------ Entries supplied

(* ===== verification/FormatSpec.v ===== *)
(** * Correctness of the envelope codecs

    The encoder against the format of [FORMAT.md], the decoder against
    [decode_spec], the streaming codecs against the one-piece ones, and what
    damaged envelopes give. *)
From S2P Require Export Format Reference.

Local Open Scope N_scope.
Local Open Scope blob_scope.

Section CodecTheory.
Context {Crc : Crc32c} {CrcL : Crc32cLaws} {Tgt : Target}.

(** ** Sections of a calm reader *)

Lemma cut_ok n s bs a b : cut n s bs = Ok (a, b) -> bs = a ++ b /\ blen a = n.
Proof.
  unfold cut. destruct (blen bs <? n) eqn:E; [done|]. intros; simplify_eq. reflect_bools.
  rewrite take_drop. split; [done|]. unfold blen in *. rewrite length_take. lia.
Qed.

Lemma cut_app n s a b : blen a = n -> cut n s (a ++ b) = Ok (a, b).
Proof.
  intros <-. unfold cut. rewrite blen_app. destruct (_ <? _) eqn:?; reflect_bools; [lia|].
  unfold blen. by rewrite Nat2N.id, take_app_length, drop_app_length.
Qed.

Lemma cut_short n s bs : blen bs < n -> cut n s bs = Err (TruncatedEnvelope s).
Proof. intros. unfold cut. by destruct (_ <? _) eqn:?; reflect_bools; [|lia]. Qed.

Lemma read_section_cut n s r :
  reader_calm r = true ->
  match cut n s (reader_data r) with
  | Err e => read_section n s r = (Err e, [])
  | Ok (a, b) => exists r', read_section n s r = (Ok a, r') /\ reader_data r' = b /\
      reader_calm r' = true
  end.
Proof.
  intros Hc. pose proof (reader_calm_ok _ Hc) as Hr. unfold read_section, eff_map_err.
  destruct (cut n s (reader_data r)) as [[a b]|e] eqn:E.
  - apply cut_ok in E as [E <-].
    destruct (read_exact_app r a b Hr E) as (r' & -> & ? & _ & ?). eauto.
  - unfold cut in E. destruct (_ <? _) eqn:?; [|done]. simplify_eq. reflect_bools.
    by rewrite read_exact_eof.
Qed.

------------

» Your objective:
The lines that mention the word "Scope" should be pulled from the records above.

» Completed task:
Local Open Scope N_scope.
Local Open Scope blob_scope.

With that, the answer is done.